“No.” Lanius let it go at that. The animal trainer didn’t know, or need to know, the disease was nothing ordinary, but came from the Banished One. Sicknesses of the more usual sort were only too common in the city of Avornis. With so many people packed so close together, sickness spread all too easily.
Collurio didn’t notice how Lanius had said as little as he could. “Looks like the wizards and the healers have figured out what to do about it, anyhow.”
“It does, doesn’t it? I hope they have.” Again, Lanius didn’t say much. He didn’t want people exclaiming that he was the one who’d found the spell that let the wizards stop the pestilence in its tracks. For one thing, word of that might get back to the Banished One, which wouldn’t—couldn’t—be good. For another, he never had much cared to have people exclaiming about him for any reason. He did what he did, and he did it as well as he could, and what point to getting excited about it?
They rode up a low swell of ground—nothing grand enough to be called a hill. When they got to the top, Collurio pointed ahead. “What’s that? It’s one of the funniest-looking things I’ve ever seen.”
“Glad you like it,” Lanius said. Collurio looked at him as though pretty sure he was joking—pretty sure, yes, but not completely. The king added, “That’s where we’re going.”
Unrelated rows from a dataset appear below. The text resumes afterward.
(** The sets that the code makes: any value, or constants that are there. *)
Definition pvs_ok (pvs : PossibleValueSet) : Prop := isAnyValuePossible pvs = true \/ exists set, pv_set pvs = Some set.

Definition covers (pvs : PossibleValueSet) : Prop := isAnyValuePossible pvs = true \/ exists c, c ∈ GetPossibleValuesAsArray pvs /\ key_match c.

Lemma op_sides opno coll varExpr c (constOnRight : bool) i x :
  value varExpr = env variable -> constvalue c = DScalar x -> constisnull c = false ->
  op_in_opfamily opno opfamily = true -> equality_of opno = Some i ->
  (if constOnRight then apply_op op_sem opno coll (value varExpr) (value (NConst c)) else apply_op op_sem opno coll (value (NConst c)) (value varExpr)) = true ->
  snd (env variable) = false /\
  (oplefttype i = oprighttype i -> key_eq (fst (env variable)) x) /\
  (oplefttype i <> oprighttype i -> exists n, fst (env variable) = ByVal (u64 n) /\ x = ByVal (u64 n) /\
     int_in_type (if constOnRight then oplefttype i else oprighttype i) n /\ int_in_type (if constOnRight then oprighttype i else oplefttype i) n).
Proof.
  intros Hv Hc Hn Hfam Hi. cbn [ValueSet.value]. rewrite Hc, Hv, Hn. unfold apply_op. destruct (env variable) as [y ny]. cbn [fst snd negb]. pose proof (key_eq_equiv _ _ Hops).
  destruct constOnRight; rewrite ?andb_true_r; intros [Hnull Hop]%andb_true_iff; rewrite ?andb_true_r in Hnull; destruct ny; try done; (split; [done |]); split.
  - intros Ht. by eapply (same_type _ _ Hops).
  - intros Ht. destruct (cross_type _ _ Hops opno coll i y x) as (n & -> & -> & H1 & H2); try done. by exists n.
  - intros Ht. symmetry. by eapply (same_type _ _ Hops).
  - intros Ht. destruct (cross_type _ _ Hops opno coll i x y) as (n & -> & -> & H1 & H2); try done. by exists n.
Qed.

#[local] Notation try_op := (TryProcessOpExprForPossibleValues op_in_opfamily get_op_btree_interpretation).

(** What is learned from an atom covers the value that makes it true. *)
Definition learned (r : option PossibleValueSet) : Prop := match r with None => True | Some pvs => isAnyValuePossible pvs = false /\ pvs_ok pvs /\ covers pvs end.

Lemma side_sound opno coll varExpr c (constOnRight : bool) i r :
  equal_variable (strip_relabel varExpr) variable = true -> constisnull c = false -> op_in_opfamily opno opfamily = true -> equality_of opno = Some i ->
  (if constOnRight then apply_op op_sem opno coll (value varExpr) (value (NConst c)) else apply_op op_sem opno coll (value (NConst c)) (value varExpr)) = true ->
  (exists x, constvalue c = DScalar x) -> equality_value i constOnRight c = Ok r -> learned r.
Proof.
  intros Hv Hn Hfam Hi Htrue [x Hx]. apply value_strip in Hv. destruct (op_sides opno coll varExpr c constOnRight i x Hv Hx Hn Hfam Hi Htrue) as (Hnn & Hsame & Hcross).
  unfold equality_value. destruct (Z.eqb_spec (oplefttype i) (oprighttype i)) as [Et | Nt].
  - intros [= <-]. rewrite add_first. cbn [learned]. split; [done |]. split; [right; by eexists |]. right. exists c. split; [by left |].
    split; [congruence |]. intros _. exists x. auto.
  - destruct (Hcross Nt) as (n & Ev & -> & Hvt & Hct). rewrite Hx, (const_int64_ok _ n Hct). cbn [mbind outcome_bind].
    destruct (int_of_type_ok _ n Hvt) as (len & ->). intros [= <-]. rewrite add_first. split; [done |]. split; [right; by eexists |]. right. eexists. split; [by left |].
    split; [cbn; congruence |]. intros _. rewrite Ev. pose proof (key_eq_equiv _ _ Hops). eexists. split; [done | reflexivity].
Qed.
“Why are we going there?” the animal trainer asked. “How long has that place been here? Why didn’t I ever hear about it?” He was full of questions, and comments, too. “I’d think I would have. I’d think anybody would have. It’s peculiar enough, by the gods. It looks like somebody cut a slice out of a city and set it down right there.”
“Somebody did.” Lanius tapped his own chest with the first two fingers of his left hand. “I’m the somebody, as a matter of fact.”
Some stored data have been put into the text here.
Lemma current_ok : configuration_ok (current w l).
Proof.
  assert (Hin : forall e', e' ∈ current w l -> exists e, e ∈ l /\ e' = now e).
  { intros e' (e & -> & He)%list_elem_of_fmap. eauto. }
  assert (Hin' : forall e, e ∈ l -> now e ∈ current w l).
  { intros e He. unfold current. by apply (list_elem_of_fmap_2 (fun e => now e)). }
  constructor.
  - replace (dbid <$> current w l) with (dbid <$> l); [by apply (config_nodup _ Hl)|].
    unfold current. rewrite <- list_fmap_compose. apply list_fmap_ext. intros i e Hi.
    symmetry. apply now_dbid. by eapply list_elem_of_lookup_2.
  - intros e' (e & He & ->)%Hin. destruct (now_dbid e He) as [Ed _].
    split; [|unfold dbid_ok; rewrite Ed; by apply (config_rows _ Hl)].
    destruct (alone_or_peer e He) as [(b & Hb & Hs & Hd)|[E _]].
    + destruct (peers_now e b He Hb Hs Hd) as ([[[? ?] _ _ _ _ _]|[[? ?] _ _ _ _ _]] & _); done.
    + rewrite E. by apply (config_rows _ Hl).
  - intros e' (e & He & ->)%Hin. destruct (now_dbid e He) as [_ Es].
    destruct (alone_or_peer e He) as [(b & Hb & Hs & Hd)|[E R]].
    + destruct (now_dbid b Hb) as [_ Eb].
      destruct (peers_now e b He Hb Hs Hd) as ([[_ _ [? ?] _ _ _]|[_ _ [? ?] _ _ _]] & _).
      * exists (now e). split_and!; auto.
      * exists (now b). split_and!; auto. congruence.
    + exists (now e). split_and!; auto. by rewrite E.
  - intros e' (e & He & ->)%Hin R.
    destruct (alone_or_peer e He) as [(b & Hb & Hs & Hd)|[E R']].
    + destruct (peers_now e b He Hb Hs Hd) as ([[_ _ _ ? _ _]|[_ _ [? Hr] _ _ _]] & _); [done|].
      by rewrite Hr in R.
    + rewrite E. by apply (config_up _ Hl).
  - intros a' b' (a & Ha & ->)%Hin (b & Hb & ->)%Hin Hs Hd.
    destruct (now_dbid a Ha) as [Da Sa]. destruct (now_dbid b Hb) as [Db Sb].
    destruct (peers_now a b Ha Hb ltac:(congruence) ltac:(congruence))
      as ([[_ _ [R1 R2] U M Y]|[_ _ [R1 R2] U M Y]] & _); rewrite R1, R2.
    + split_and!; [done|done|]. unfold SEGMENT_IS_ALIVE. by rewrite U.
    + split_and!; [done|done|done].
Qed.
“All right, Your Majesty.” Collurio might have been humoring a lunatic who didn’t seem violent … at the moment. “I hope you’ll tell me why you built a slice of city out in the middle of the country.”
Lanius smiled. “Not quite yet, if you don’t mind too much. I’d like you to look it over first.”
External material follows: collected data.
(* ===== verification/FtsHandler.v ===== *)
(** * The answers of a segment to the prober

    Models src/backend/fts/ftsmessagehandler.c and
    src/backend/replication/gp_replication.c: how a segment reads a message of the
    prober, what it finds out about its mirror, and what it answers.

    The shared memory of a segment that these functions use is a record; files,
    the clock and the addresses of the write-ahead log are arguments.  A signal to
    the postmaster is a counter or a flag.  The flag sync_standbys_defined is set
    by the checkpointer when it reads the configuration again, so setting the
    parameter does not change it. *)

From Stdlib Require Import ZArith String Ascii.
From stdpp Require Import base list strings.
From S2P Require Import Prelude FtsProbe FtsCycle.

Local Open Scope string_scope.
Local Open Scope Z_scope.

(** ** The state of a segment *)

Inductive WalSndState :=
  | WALSNDSTATE_STARTUP
  | WALSNDSTATE_BACKUP
  | WALSNDSTATE_CATCHUP
  | WALSNDSTATE_STREAMING
  | WALSNDSTATE_STOPPING.

#[export] Instance WalSndState_eq_dec : EqDecision WalSndState.
Proof. solve_decision. Defined.

Record WalSnd := {
  pid : Z;
  snd_state : WalSndState;
  write : Z;
  caughtup_within_range : bool;
  is_for_gp_walreceiver : bool
}.

Record FTSReplicationStatus := mk_replication {
  name : string;
  in_use : bool;
  con_attempt_count : Z;
  replica_disconnected_at : Z
}.

Record ReplicationSlot := mk_slot {
  slot_name : string;
  slot_in_use : bool;
  restart_lsn : Z;
  active_pid : Z
}.

Record Segment := mk_segment {
  walsnds : list WalSnd;
  sync_standbys_defined : bool;
  replications : list FTSReplicationStatus;  (* FTSRepStatusCtl *)
  synchronous_standby_names : string;        (* in gp_replication.conf *)
  reloads : Z;                               (* configuration reloads signalled *)
  replication_slots : list ReplicationSlot;
  promote_signalled : bool
}.

Definition set_replications (l : list FTSReplicationStatus) (s : Segment) : Segment :=
  mk_segment s.(walsnds) s.(sync_standbys_defined) l s.(synchronous_standby_names) s.(reloads)
    s.(replication_slots) s.(promote_signalled).
Definition set_standby_names (v : string) (s : Segment) : Segment :=
  mk_segment s.(walsnds) s.(sync_standbys_defined) s.(replications) v (s.(reloads) + 1)
    s.(replication_slots) s.(promote_signalled).
Definition set_slots (l : list ReplicationSlot) (s : Segment) : Segment :=
  mk_segment s.(walsnds) s.(sync_standbys_defined) s.(replications) s.(synchronous_standby_names)
    s.(reloads) l s.(promote_signalled).
Definition signal_promote (s : Segment) : Segment :=
  mk_segment s.(walsnds) s.(sync_standbys_defined) s.(replications) s.(synchronous_standby_names)
    s.(reloads) s.(replication_slots) true.

(** ** The replication status of the mirror *)

Definition NAMEDATALEN : Z := 64.

(** [strncmp] of the first bytes of two names. *)
Definition strncmp_eq (a b : string) (n : Z) : bool :=
  String.eqb (String.substring 0 (Z.to_nat n) a) (String.substring 0 (Z.to_nat n) b).

(** [StrNCpy], which keeps the last byte for the end of the string. *)
Definition StrNCpy (s : string) (n : Z) : string := String.substring 0 (Z.to_nat (n - 1)) s.

(** The loop of [FTSReplicationStatusCreateIfNotExist]: the name exists, or a free
    slot by its index, or neither. *)
Inductive slot_search := SlotExists | SlotFree (k : nat) | SlotNone.

Fixpoint find_replication (app_name : string) (free : slot_search) (k : nat)
    (l : list FTSReplicationStatus) : slot_search :=
  match l with
  | [] => free
  | slot :: l' =>
      if slot.(in_use) then
        if strncmp_eq app_name slot.(name) NAMEDATALEN then SlotExists
        else find_replication app_name free (S k) l'
      else
        find_replication app_name (match free with SlotNone => SlotFree k | _ => free end) (S k) l'
  end.

(** [application_name] is the setting of the walsender; the caller passes it as
    [app_name] too. *)
Definition FTSReplicationStatusCreateIfNotExist (app_name application_name : string)
    (l : list FTSReplicationStatus) : outcome (list FTSReplicationStatus) :=
  match find_replication app_name SlotNone 0 l with
  | SlotExists => Ok l
  | SlotFree k => Ok (<[k := mk_replication (StrNCpy application_name NAMEDATALEN) true 0 0]> l)
  | SlotNone => Err "number of requested standby connections exceeds max_replication_status"
  end.

Definition is_named (app_name : string) (slot : FTSReplicationStatus) : bool :=
  slot.(in_use) && String.eqb app_name slot.(name).

Definition FTSReplicationStatusDrop (app_name : string) (l : list FTSReplicationStatus)
    : list FTSReplicationStatus :=
  (fun slot => if is_named app_name slot
               then mk_replication EmptyString false slot.(con_attempt_count)
                      slot.(replica_disconnected_at)
               else slot) <$> l.

(** The index of the slot with a name, as the pointer returned. *)
Fixpoint retrieve_from (app_name : string) (k : nat) (l : list FTSReplicationStatus)
    : option nat :=
  match l with
  | [] => None
  | slot :: l' => if is_named app_name slot then Some k else retrieve_from app_name (S k) l'
  end.

Definition RetrieveFTSReplicationStatus (app_name : string) (l : list FTSReplicationStatus)
    : option nat := retrieve_from app_name 0 l.

(** A change of the slot behind a pointer, which may be NULL. *)
Definition at_slot (k : option nat) (f : FTSReplicationStatus -> FTSReplicationStatus)
    (l : list FTSReplicationStatus) : list FTSReplicationStatus :=
  match k with Some k => alter f k l | None => l end.

Definition mark_disconnect (now : Z) (slot : FTSReplicationStatus) : FTSReplicationStatus :=
  mk_replication slot.(name) slot.(in_use) (u32 (slot.(con_attempt_count) + 1)) now.

Definition FTSReplicationStatusMarkDisconnect (k : option nat) (now : Z) :=
  at_slot k (mark_disconnect now).

Definition FTSReplicationStatusClearAttempts (k : option nat) :=
  at_slot k (fun slot => mk_replication slot.(name) slot.(in_use) 0 slot.(replica_disconnected_at)).

Definition FTSReplicationStatusClearDisconnectTime (k : option nat) :=
  at_slot k (fun slot => mk_replication slot.(name) slot.(in_use) slot.(con_attempt_count) 0).

Definition slot_field (f : FTSReplicationStatus -> Z) (k : option nat)
    (l : list FTSReplicationStatus) : Z :=
  match k with
  | Some k => match l !! k with Some slot => f slot | None => 0 end
  | None => 0
  end.

Definition FTSReplicationStatusRetrieveAttempts := slot_field con_attempt_count.
Definition FTSReplicationStatusRetrieveDisconnectTime := slot_field replica_disconnected_at.

Definition InvalidXLogRecPtr : Z := 0.

Definition is_mirror_up (walsender : WalSnd) : bool :=
  let walsender_has_pid := negb (walsender.(pid) =? 0) in
  let is_communicating_with_mirror :=
    bool_decide (walsender.(snd_state) = WALSNDSTATE_CATCHUP) &&
    negb (walsender.(write) =? InvalidXLogRecPtr) ||
    bool_decide (walsender.(snd_state) = WALSNDSTATE_STREAMING) in
  walsender_has_pid && is_communicating_with_mirror.

(** Called by the walsender when its state changes; [MyWalSnd] has the new state. *)
Definition FTSReplicationStatusUpdateForWalState (app_name : string) (state : WalSndState)
    (MyWalSnd : WalSnd) (now : Z) (l : list FTSReplicationStatus) : list FTSReplicationStatus :=
  let k := RetrieveFTSReplicationStatus app_name l in
  if is_mirror_up MyWalSnd then
    let l := FTSReplicationStatusClearDisconnectTime k l in
    if bool_decide (state = WALSNDSTATE_STREAMING) then FTSReplicationStatusClearAttempts k l else l
  else if FTSReplicationStatusRetrieveDisconnectTime k l =? 0 then
    FTSReplicationStatusMarkDisconnect k now l
  else l.

Definition FTSReplicationStatusMarkDisconnectForReplication (app_name : string) (now : Z)
    (l : list FTSReplicationStatus) : list FTSReplicationStatus :=
  FTSReplicationStatusMarkDisconnect (RetrieveFTSReplicationStatus app_name l) now l.

(** The settings and the time that a segment looks at. *)
Record SegmentSettings := {
  gp_fts_replication_attempt_count : Z;
  gp_fts_mark_mirror_down_grace_period : Z;
  PMAcceptingConnectionsStartTime : Z
}.

Definition GP_WALRECEIVER_APPNAME : string := "gp_walreceiver".

Definition FTSGetReplicationDisconnectTime (cfg : SegmentSettings) (app_name : string)
    (l : list FTSReplicationStatus) : Z :=
  match RetrieveFTSReplicationStatus app_name l with
  | None => 0
  | Some k =>
      if FTSReplicationStatusRetrieveAttempts (Some k) l <=? cfg.(gp_fts_replication_attempt_count)
      then FTSReplicationStatusRetrieveDisconnectTime (Some k) l
      else 0
  end.

Definition is_probe_retry_needed (cfg : SegmentSettings) (now : Z)
    (l : list FTSReplicationStatus) : bool :=
  let walsender_replica_disconnected_at :=
    FTSGetReplicationDisconnectTime cfg GP_WALRECEIVER_APPNAME l in
  let delta := s64 (now - Z.max walsender_replica_disconnected_at
                            cfg.(PMAcceptingConnectionsStartTime)) in
  (delta <? cfg.(gp_fts_mark_mirror_down_grace_period)) && (0 <=? delta).

(** ** The status of the mirror *)

Record FtsResponse := mk_response {
  IsMirrorUp : bool;
  IsInSync : bool;
  IsSyncRepEnabled : bool;
  IsRoleMirror : bool;
  RequestRetry : bool
}.

(** The loop of [GetMirrorStatus]: is the mirror up, is it in sync, and is the
    primary ready to wait for it? *)
Fixpoint mirror_walsender (l : list WalSnd) : bool * bool * bool :=
  match l with
  | [] => (false, false, false)
  | walsender :: l' =>
      if negb walsender.(is_for_gp_walreceiver) then mirror_walsender l'
      else
        let is_up := is_mirror_up walsender in
        let is_streaming := bool_decide (walsender.(snd_state) = WALSNDSTATE_STREAMING) in
        let ready_for_syncrep :=
          is_up && (is_streaming ||
                    bool_decide (walsender.(snd_state) = WALSNDSTATE_CATCHUP) &&
                    walsender.(caughtup_within_range)) in
        (is_up, is_up && is_streaming, ready_for_syncrep)
  end.

(** The response, and [*ready_for_syncrep]. *)
Definition GetMirrorStatus (cfg : SegmentSettings) (now : Z) (seg : Segment)
    (response : FtsResponse) : FtsResponse * bool :=
  let '(is_up, in_sync, ready_for_syncrep) := mirror_walsender seg.(walsnds) in
  let retry := if negb is_up then is_probe_retry_needed cfg now seg.(replications) else false in
  (mk_response is_up in_sync seg.(sync_standbys_defined) response.(IsRoleMirror) retry,
   ready_for_syncrep).

Definition SetSyncStandbysDefined (seg : Segment) : Segment :=
  if negb seg.(sync_standbys_defined) then set_standby_names "*" seg else seg.

Definition UnsetSyncStandbysDefined (seg : Segment) : Segment :=
  let seg := if seg.(sync_standbys_defined) then set_standby_names EmptyString seg else seg in
  set_replications (FTSReplicationStatusDrop GP_WALRECEIVER_APPNAME seg.(replications)) seg.

(** ** The check of the disk *)

Definition BLCKSZ : Z := 32768.
Definition FTS_PROBE_MAGIC_STRING : string := "FtS PrObEr MaGiC StRiNg, pRoBiNg cHeCk.......".

(** What the system calls on the probe file answer: [open], the creation and first
    write of a missing file, [read] with the bytes it delivers, [lseek] and
    [write]. *)
Inductive open_answer := Opened | NotThere | NoDirectIO | OpenError.

Record ProbeFile := {
  file_open : open_answer;
  file_create : bool;
  file_first_write : Z;
  file_read : Z * string;
  file_seek : bool;
  file_write : Z
}.

(** [strncmp] of the buffer with the magic string and its final zero byte. *)
Definition magic_read (data : string) : bool :=
  let n := String.length FTS_PROBE_MAGIC_STRING in
  String.eqb (String.substring 0 (S n) data) (FTS_PROBE_MAGIC_STRING ++ String zero EmptyString).

(** Did the check fail, and is the file removed? *)
Definition probe_file_failure (io : ProbeFile) : bool * bool :=
  match io.(file_open) with
  | NotThere =>
      if negb io.(file_create) then (true, false)
      else let failure := negb (io.(file_first_write) =? BLCKSZ) in (failure, failure)
  | NoDirectIO => (false, false)
  | OpenError => (true, false)
  | Opened =>
      let failure :=
        negb (io.(file_read).1 =? BLCKSZ) || negb (magic_read io.(file_read).2) ||
        negb io.(file_seek) || negb (io.(file_write) =? BLCKSZ) in
      (failure, failure)
  end.

Definition checkIODataDirectory (io : ProbeFile) : outcome unit :=
  if (probe_file_failure io).1 then Err "disk IO check during FTS probe failed" else Ok tt.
“Whatever you please, Your Majesty,” Collurio said. Again, Lanius had no trouble recognizing his tone—he sounded like a man who had taken another man’s pay and realized he had to take the other man’s eccentricities along with the silver. Since that was exactly how things were, Lanius didn’t contradict him.
They rode up to the structure Tinamus and his workmen had built the summer before. A few workmen were still there, to make sure things didn’t come to grief. Most of them, though, had gone back to the city of Avornis.
The two men got down off their horses. Accompanied by royal guardsmen, they went into the slice of the city—Lanius thought Collurio’s description apt—through a door in one of the walls forming the sides of the slice. Collurio craned his neck, eyeing everything closely. Lanius had told him to look things over, and he was taking the king at his word.
After they’d walked along for a while, Collurio said, “It isn’t a slice of the city of Avornis. I thought it would be. But I know the capital pretty well, even if I don’t know much else. There’s no place in it that would look like this.” He spoke with complete confidence.
And Lanius nodded. “You’re right—it isn’t the city of Avornis. It’s not even close to the city of Avornis.”
“I figured that out.” Collurio sounded proud of himself now—and he’d earned the right. Then he asked the question Lanius had been waiting for. “If it’s not the capital, where is it? It’s somewhere. It’s bound to be. You wouldn’t make up something this detailed.”
“Oh, you never can tell.” Before answering, really answering, Lanius waved the royal guardsmen back out of earshot. They went, their chainmail jingling. One of them tapped a finger against the side of his head, thinking Lanius wasn’t watching him. The king said one word to the animal trainer.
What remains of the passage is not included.